Thursday, February 24

I'm tired...

and I'm tired of being tired. Life has to many obsticles right now for me to feel drained all of the time. Other than two nights ago when I took drugs in order to sleep, I don't remember the last time I woke up feeling better than when I went to bed... and now the doctor is telling me to sleep less? I understand his theory is that I will exhaust my body even more and hopefully sleep longer hours during the night, but having not slept normal in a year should have already done that, yes.. no? I'm not the expert, but I know how my body feels... and it isn't good. What I need to do is start walking again, but the weather and this mono thing doesn't help that at all. With my glands and organs being swollen, that pretty much limits me on what I can do... other than the fact that I can't go very long without feeling weak.
I don't know what else to do? I've managed to "get through the day" for so long that even getting by is to hard.
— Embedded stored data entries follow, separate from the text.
(* ===== verification/Handshake.v ===== *)
(** A SCRAM login through both typed roles, the wire and the verifier: the
    composition of [Auth], [Scram], [Demux] and the codecs. *)

From Stdlib Require Import ZArith Lia String.
From Stdlib Require Import Init.Byte DecimalString DecimalN.
From stdpp Require Import prelude.
From S2P Require Import Prelude OrdMap Wire Frame Frontend Startup Backend Replication Demux Fsm Grammar Resources PreStartup Session ServerSession Auth AuthSpec Scram ScramSpec.

Local Open Scope string_scope.
Local Open Scope Z_scope.
Local Open Scope list_scope.

Definition ok {A E} (r : result A E) : option A := match r with Ok a => Some a | _ => None end.

Definition parse_decimal (l : bytes) : option Z :=
  Z.of_N ∘ N.of_uint <$> NilZero.uint_of_string (string_of_list_byte l).

Lemma parse_decimal_decimal n : 0 <= n -> parse_decimal (decimal n) = Some n.
Proof.
  intros Hn. unfold parse_decimal, decimal. rewrite string_of_list_byte_of_string.
  rewrite NilZero.usu by (destruct (Z.to_N n) as [|p]; [done|]; apply DecimalPos.Unsigned.to_uint_nonnil).
  cbn. rewrite DecimalN.Unsigned.of_to. now rewrite Z2N.id.
Qed.

Section Login.
Context `{K : Crypto} {S T : Type} {C : Cleanliness}.

(** The client of RFC 5802 on a challenge: its final message and the server's
    final message it will accept. *)
Definition client_answer (password gs2 data bare nonce challenge : bytes) : option (bytes * bytes) :=
  attrs ← ok (attributes challenge);
  combined ← ok (required attrs "r"%byte);
  encoded ← ok (required attrs "s"%byte);
  digits ← ok (required attrs "i"%byte);
  salt ← b64_decode encoded;
  iterations ← parse_decimal digits;
  if negb (starts_with nonce combined) then None else
  let salted := pbkdf2 password salt (Z.to_nat iterations) in
  let w := final_without_proof gs2 data combined in
  let auth := auth_message bare challenge w in
  Some (client_final w (client_proof salted auth), str "v=" ++ b64_encode (server_signature salted auth)).

(** What a client and a server do, message by message: every message is encoded
    by one role's typed operation and decoded and projected by the other's. *)
Definition login (client : AuthConn S AP.Auth) (server : Conn T SAP.ServerAuth C) (verifier : ScramServer)
    (mechanism gs2 data username nonce password : bytes) (draws : list byte)
    : option (AuthConn S SP.Ready * Conn T SV.Ready C) :=
  '(server, f) ← ok (request_sasl server [mechanism]);
  m ← ok (Backend_decode f);
  client ← match auth_offer_backend client m with
           | Ok (Event_Authentication (Auth_Sasl c mechanisms)) => if decide (mechanism ∈ mechanisms) then Some c else None
           | _ => None
           end;
  let bare := first_bare username nonce in
  '(client, f) ← ok (sasl client mechanism (gs2 ++ bare));
  m ← ok (Frontend_decode f);
  '(server, initial) ← ok (receive_initial server m);
  first ← response initial;
  '(exchange, challenge) ← ok (start verifier (Auth.mechanism initial) first draws);
  '(server, f) ← ok (continue_with server challenge);
  m ← ok (Backend_decode f);
  '(client, challenge) ← match sasl_offer_backend client m with Ok (Sasl_Continue c d) => Some (c, d) | _ => None end;
  '(final, expected) ← client_answer password gs2 data bare nonce challenge;
  let (client, f) := sasl_respond client final in
  m ← ok (Frontend_decode f);
  '(server, final) ← ok (receive_sasl_response server m);
  server_final ← ok (finish exchange final);
  '(server, f) ← ok (sasl_finish server server_final);
  m ← ok (Backend_decode f);
  '(client, server_final) ← match sasl_offer_backend client m with Ok (Sasl_Final c d) => Some (c, d) | _ => None end;
  client ← (if decide (server_final = expected) then Some (sasl_verified client) else None);
  '(server, f) ← ok (authentication_ok server);
  m ← ok (Backend_decode f);
  client ← match completion_offer client m with Ok (Completion_Ok c) => Some c | _ => None end;
  '(server, f) ← ok (startup_ready server);
  m ← ok (Backend_decode f);
  item ← fst (route m Demux_default);
  client ← ok (offer_ready client item);
  Some (client, server).
End Login.

Section Properties.
Context `{K : Crypto} `{L : !CryptoLaws K}.

(** Each message on its way from one role's operation to the other's. *)
Section Delivery.
Context {S T : Type} {C : Cleanliness}.

Lemma deliver_sasl_request (client : AuthConn S AP.Auth) (server : Conn T SAP.ServerAuth C) mechanism b gs2 data :
  binding_mode mechanism b gs2 data ->
  exists f, request_sasl server [mechanism] = Ok (transition server, f) /\
    Backend_decode f = Ok (B_Authentication (A_Sasl [mechanism])).
Proof.
  intros Hm. unfold request_sasl, transition_with_frame.
  destruct (Auth.authentication_frame (A_Sasl [mechanism])) as [f| |] eqn:E;
    [|now destruct Hm; vm_compute in E..].
  exists f. split; [done|]. apply decode_backend_to_frame; [|done]. constructor; [|constructor]. now destruct Hm.
Qed.

Lemma deliver_sasl_initial (client : AuthConn S AP.SaslInitial) (server : Conn T SAP.ServerSaslInitial C)
    mechanism b gs2 data initial : binding_mode mechanism b gs2 data -> len initial <= I32_MAX ->
  exists f m, sasl client mechanism initial = Ok (transition client, f) /\ Frontend_decode f = Ok m /\
    receive_initial server m = Ok (transition server, mkSaslInitial mechanism (Some initial)).
Proof.
  intros Hm Hl. unfold sasl, client_sasl_initial. destruct (Z.ltb_spec I32_MAX (len initial)); [lia|].
  eexists _, _. split; [done|]. split; [reflexivity|]. cbn [body]. unfold receive_initial.
  change (project_external server_authentication "SaslInitial"
    (F_PasswordResponse (put_i32 (len initial) (mechanism ++ [x00]) ++ initial))) with (Some "Initial").
  cbv iota. rewrite sasl_initial_encoded; [done| |done].
  destruct Hm; apply (bool_decide_eq_true_1 _); vm_compute; reflexivity.
Qed.

Lemma deliver_challenge (client : AuthConn S AP.Sasl) (server : Conn T SAP.ServerSasl C) d :
  exists f, continue_with server d = Ok (transition server, f) /\
    Backend_decode f = Ok (B_Authentication (A_SaslContinue d)) /\
    sasl_offer_backend client (B_Authentication (A_SaslContinue d)) = Ok (Sasl_Continue (transition client) d).
Proof.
  eexists. split; [reflexivity|]. split; [now apply decode_backend_to_frame|vm_compute; reflexivity].
Qed.

Lemma deliver_final (client : AuthConn S AP.Sasl) (server : Conn T SAP.ServerSasl C) d :
  exists f, sasl_finish server d = Ok (transition server, f) /\
    Backend_decode f = Ok (B_Authentication (A_SaslFinal d)) /\
    sasl_offer_backend client (B_Authentication (A_SaslFinal d)) = Ok (Sasl_Final (transition client) d).
Proof.
  eexists. split; [reflexivity|]. split; [now apply decode_backend_to_frame|vm_compute; reflexivity].
Qed.

Lemma deliver_response (client : AuthConn S AP.SaslChallenge) (server : Conn T SAP.ServerSaslResponse C) d :
  Frontend_decode (sasl_respond client d).2 = Ok (F_PasswordResponse d) /\
  receive_sasl_response server (F_PasswordResponse d) = Ok (transition server, d).
Proof. split; [reflexivity|vm_compute; reflexivity]. Qed.

Lemma deliver_ok (client : AuthConn S AP.AwaitingAuthOk) (server : Conn T SAP.ServerAuth C) :
  exists f, authentication_ok server = Ok (transition server, f) /\ Backend_decode f = Ok (B_Authentication A_Ok) /\
    completion_offer client (B_Authentication A_Ok) = Ok (Completion_Ok (transition client)).
Proof. eexists. split; [reflexivity|]. split; [reflexivity|vm_compute; reflexivity]. Qed.

Lemma deliver_ready (client : AuthConn S AP.AwaitingStartupReady) (server : Conn T SAP.ServerStartupReady C) :
  exists f, startup_ready server = Ok (transition server, f) /\ Backend_decode f = Ok (B_ReadyForQuery Idle) /\
    fst (route (B_ReadyForQuery Idle) Demux_default) = Some (Item_ReadyForQuery Idle false) /\
    offer_ready client (Item_ReadyForQuery Idle false) = Ok (transition client).
Proof. eexists. split; [reflexivity|]. split_and!; reflexivity. Qed.
End Delivery.

Lemma client_answer_first server gs2 data bare nonce more : 0 <= iterations server ->
  forallb nonce_byte (nonce ++ more) = true ->
  let challenge := first_of server (nonce ++ more) in
  let salted := hi (Scram.password server) (salt server) (iterations server) in
  let w := final_without_proof gs2 data (nonce ++ more) in
  let auth := auth_message bare challenge w in
  client_answer (Scram.password server) gs2 data bare nonce challenge =
    Some (client_final w (client_proof salted auth), str "v=" ++ b64_encode (server_signature salted auth)).
Proof.
  intros Hi Hn challenge salted w auth. unfold client_answer, challenge. rewrite first_readable by done.
  set (attrs := [_; _; _]). cbn [ok mbind option_bind].
  change (required attrs "r"%byte) with (@Ok bytes io_error (nonce ++ more)).
  change (required attrs "s"%byte) with (@Ok bytes io_error (b64_encode (salt server))).
  change (required attrs "i"%byte) with (@Ok bytes io_error (decimal (iterations server))).
  cbn [ok mbind option_bind]. rewrite b64_decode_encode. cbn [ok mbind option_bind].
  rewrite parse_decimal_decimal by done. cbn [ok mbind option_bind].
  rewrite starts_with_app. cbn [negb]. now rewrite <- hi_pbkdf2.
Qed.
End Properties.

(** One message further. *)
Ltac step_with H := rewrite H; cbn [ok mbind option_bind].

(** C25: A SCRAM login succeeds end to end: for every allowed combination of mechanism
    and channel binding, every user name without a comma, nonces, salt and
    iteration count, a client with the verifier's password and a server that runs
    the verifier reach their ready states through the typed operations of both
    roles and the encodings of all messages, on the transports they started with,
    and the client has verified the server. *)
Theorem scram_login_complete `{K : Crypto} `{!CryptoLaws K} {S T C} (client : AuthConn S AP.Auth)
    (server : Conn T SAP.ServerAuth C) verifier mechanism gs2 data username nonce draws :
  binding_mode mechanism (channel_binding verifier) gs2 data ->
  utf8 username = true -> no_comma username = true -> validate_nonce nonce = Ok tt -> drawn draws = true ->
  0 <= iterations verifier -> len (gs2 ++ first_bare username nonce) <= I32_MAX ->
  login client server verifier mechanism gs2 data username nonce (Scram.password verifier) draws =
    Some (mkConn (transport client), mkConn (transport server)).
Proof.
  intros Hm Hu Hc Hn Hd Hi Hl. unfold login.
  assert (forallb nonce_byte (nonce ++ random_nonce draws) = true) as Hcn.
  { rewrite forallb_app, random_nonce_ok by done. apply validate_nonce_ok in Hn as [_ ->]. done. }
  destruct (deliver_sasl_request client server _ _ _ _ Hm) as (f1 & H1 & D1). step_with H1. step_with D1.
  assert (auth_offer_backend client (B_Authentication (A_Sasl [mechanism])) =
    Ok (Event_Authentication (Auth_Sasl (transition client) [mechanism]))) as -> by (vm_compute; reflexivity).
  rewrite decide_True by now left. cbn [ok mbind option_bind].
  match goal with |- context [sasl ?x] => set (client1 := x) end.
  match goal with |- context [receive_initial ?x] => set (server1 := x) end.
  pose proof (deliver_sasl_initial client1 server1 _ _ _ _ _ Hm Hl) as (f2 & m2 & H2 & D2 & R2).
  step_with H2. step_with D2. step_with R2. cbn [response Auth.mechanism mbind option_bind].
  erewrite start_honest by eassumption. cbn [ok mbind option_bind].
  set (ex := mkScramExchange _ _ _ _ _). set (challenge := first_of _ _).
  match goal with |- context [sasl_offer_backend ?x] => set (client2 := x) end.
  match goal with |- context [continue_with ?x] => set (server2 := x) end.
  pose proof (deliver_challenge client2 server2 challenge) as (f3 & H3 & D3 & R3).
  step_with H3. step_with D3. step_with R3.
  unfold challenge. rewrite client_answer_first by done. fold challenge. cbn [ok mbind option_bind].
  set (final := client_final _ _). set (expected := _ ++ b64_encode _).
  match goal with |- context [sasl_respond ?x] => set (client3 := x) end.
  match goal with |- context [receive_sasl_response ?x] => set (server3 := x) end.
  destruct (deliver_response client3 server3 final) as [D4 R4].
  destruct (sasl_respond client3 final) as [client4 f4] eqn:E4. cbn [snd] in D4. step_with D4. step_with R4.
  assert (finish ex final = Ok expected) as H4 by now apply (finish_honest ex gs2 data). step_with H4.
  match goal with |- context [sasl_finish ?x] => set (server4 := x) end.
  pose proof (deliver_final client4 server4 expected) as (f5 & H5 & D5 & R5).
  step_with H5. step_with D5. step_with R5. rewrite decide_True by done. cbn [ok mbind option_bind].
  match goal with |- context [completion_offer ?x] => set (client5 := x) end.
  match goal with |- context [authentication_ok ?x] => set (server5 := x) end.
  pose proof (deliver_ok client5 server5) as (f6 & H6 & D6 & R6). step_with H6. step_with D6. step_with R6.
  match goal with |- context [offer_ready ?x] => set (client6 := x) end.
  match goal with |- context [startup_ready ?x] => set (server6 := x) end.
  pose proof (deliver_ready client6 server6) as (f7 & H7 & D7 & I7 & R7).
  step_with H7. step_with D7. step_with I7. step_with R7. injection E4 as <- _. reflexivity.
Qed.

Lemma scram_login_complete_witness :
  @login Model.crypto Z Z Dirty (mkConn (Some 1)) (mkConn (Some 2)) Model.server SCRAM_SHA_256_PLUS
    (str "p=tls-server-end-point,,") (str "cert") (str "user") (str "abc") (Scram.password Model.server) Model.draws =
  Some (mkConn (Some 1), mkConn (Some 2)).
Proof.
  apply (@scram_login_complete Model.crypto Model.laws); [constructor|reflexivity..|vm_compute; discriminate|vm_compute; discriminate].
Defined.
The hardest thing about all of this, is that I can feel and see my emotions going through this tremendous up and down cycle. I hate that! I know that I am in a better mood when my energy is up in the mid morning and that it is worse when my energy gets low. I recognize that, but I've been to tired to even try and change it. It takes to much mentally to have to check myself and think about it all of the time... and yet if I don't stay aware of what is going on with my emotions, I fall super short of being the person God is calling me to be.

Why? ... is my only question right now. I'm even to tired to cry.

Anywayz, I could go on about how I feel, and it wouldn't matter. All it is doing now, is keeping it on my mind and frustrating me even more. I need for something to change... and to change soon. I can't do this anymore. I just can't.